Su Xiaobai has developed a sensuous yet rigorous art that defies classification, and yet its own chosen medium, lacquer, is steeped in Chinese history. Su’s works are both hedonistic and mystical, defiantly sculptural while exquisitely painted. Ranging from shell-like finishes to sensuous, curved profiles and abraded textures, they exist entirely on their own terms, possessing their history, character, and independent existence. Rather than depict other objects, his art engages with the idea of being itself. At its centre, Su’s work uses the visual language and context of art to embody issues that are both philosophical and, at an everyday human level, universal.

In the 1980s, Zhang Jianjun embarked on a journey into the realm of abstract painting. He expresses his perspective on humankind and the universe through the integrity of language and constantly explores the existence of the ontological status. His work displays a great sense of belief and understanding of the Oriental style. The First Drop of Water series encapsulates how he imagines the origin of life as an elaborate moment that captures the diverse movements of water. The contrast between a singular drop and a boundless ripple is dramatic yet poetic through the instantaneousness and eternalness of time.

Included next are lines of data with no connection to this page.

Lemma delNode_spec s la a L l1 l2 :
  nodes s !! NULL = None → lists s !! NULL = None →
  bucket_at (nodes s) (lists s) la (l1 ++ a :: l2) L →
  ∃ nd',
    delNode la a s
    = Some (tt, with_store nd' (<[la := with_size (size L - 1) L]> (lists s))
                           (brk s) s)
    ∧ nd' !! NULL = None
    ∧ (∀ x, dat nd' x = dat (nodes s) x)
    ∧ chain nd' (head L) (l1 ++ l2) (tail L)
    ∧ (∀ x, x ∉ cells L (l1 ++ l2) → nd' !! x = nodes s !! x).
Proof.
  intros H0 HL0 [HL Hsz Hc Hnd].
  destruct (chain_mid _ _ _ _ _ _ Hc) as [Hp Hn].
  set (left := default (head L) (last l1)) in *.
  set (right := default (tail L) (list.head l2)) in *.
  assert (left ∈ head L :: l1) as Hleft.
  { subst left. destruct (last l1) as [y|] eqn:E; simpl; [| set_solver].
    apply last_Some_elem_of in E. set_solver. }
  assert (right ∈ l2 ++ [tail L]) as Hright.
  { subst right. destruct l2; simpl; set_solver. }
  assert (left ≠ right) as Hlr.
  { intros E. rewrite <- E in Hright. unfold cells in Hnd.
    rewrite <- app_assoc in Hnd. simpl in Hnd.
    change (head L :: l1 ++ a :: l2 ++ [tail L])
      with ((head L :: l1) ++ a :: l2 ++ [tail L]) in Hnd.
    apply NoDup_app in Hnd as (_ & Hd & _). apply (Hd left Hleft). set_solver. }
  destruct (nodes s !! a) as [D|] eqn:Ha; [| by unfold prv in Hp; rewrite Ha in Hp].
  assert (prev D = left) as HpD by (unfold prv in Hp; rewrite Ha in Hp; by injection Hp).
  assert (next D = right) as HnD by (unfold nxt in Hn; rewrite Ha in Hn; by injection Hn).
  destruct (chain_alloc _ _ _ _ left Hc) as [Lf HLf]; [set_solver |].
  destruct (chain_alloc _ _ _ _ right Hc) as [R HR]; [set_solver |].
  pose proof (lookup_not_NULL _ _ _ H0 HLf) as Hl0.
  pose proof (lookup_not_NULL _ _ _ H0 HR) as Hr0.
  set (nd1 := <[left := with_next right Lf]> (nodes s)).
  set (nd2 := <[right := with_prev left R]> nd1).
  assert (nd1 !! right = Some R) as HR1 by (subst nd1; by rewrite lookup_insert_ne).
  exists nd2. split_and!.
  - unfold delNode. mstep (rdNode_eq s a D H0 Ha). rewrite HpD, HnD.
    mstep (wrNode_eq s left Lf (with_next right) H0 HLf).
    erewrite bind_eq; [| apply wrNode_eq; simpl; [by apply insert_NULL_None | exact HR1]].
    cbv beta. erewrite wrList_eq; [reflexivity | done | exact HL].
  - subst nd2 nd1. by rewrite !lookup_insert_ne.
  - intros x. subst nd2. rewrite (dat_with_prev _ _ _ _ _ HR1).
    subst nd1. by rewrite (dat_with_next _ _ _ _ _ HLf).
  - eapply chain_unlink; [exact Hc | exact Hnd | ..]; fold left; fold right.
    + subst nd2. rewrite (nxt_with_prev _ _ _ _ _ HR1). subst nd1.
      rewrite nxt_with_next. by rewrite decide_True.
    + subst nd2. rewrite prv_with_prev. by rewrite decide_True.
    + intros x Hx. subst nd2. rewrite (nxt_with_prev _ _ _ _ _ HR1). subst nd1.
      rewrite nxt_with_next. by rewrite decide_False.
    + intros x Hx. subst nd2. rewrite prv_with_prev. rewrite decide_False by done.
      subst nd1. by rewrite (prv_with_next _ _ _ _ _ HLf).
  - intros x Hx. subst nd2 nd1. unfold cells in Hx.
    rewrite !lookup_insert_ne; [done | |]; intros <-; set_solver.
Qed.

Zhu Jinshi is a pioneer of Chinese abstract art and installation art. Though abstract, his work is rooted in metaphor. Experience—fleeting and internal—is embodied in the inert substance to which it is committed and in which it finds an imaginative and deeply expressive equivalent. On view will be several of Zhu’s signature abstract thick paintings, including Who Is Guan Yunchang. This work is a key piece that takes the classical novel Romance of the Three Kingdoms as a hidden background to construct an abstract multi-dimensional space.

Zhu Peihong was born in Shanghai in 1987. His work is inspired by his visual memory of the city of Shanghai. Growing focuses on dots, lines, and colour patches with the strokes overlapping and covering each other. The paint slowly drips and spreads, solidifies, and stops, repeatedly until these fragmented traces, reaching an internal order, organically connect and construct the conscious cyberspace perceived by the artist’s mind like a mental landscape of a utopia in between reality and virtuality.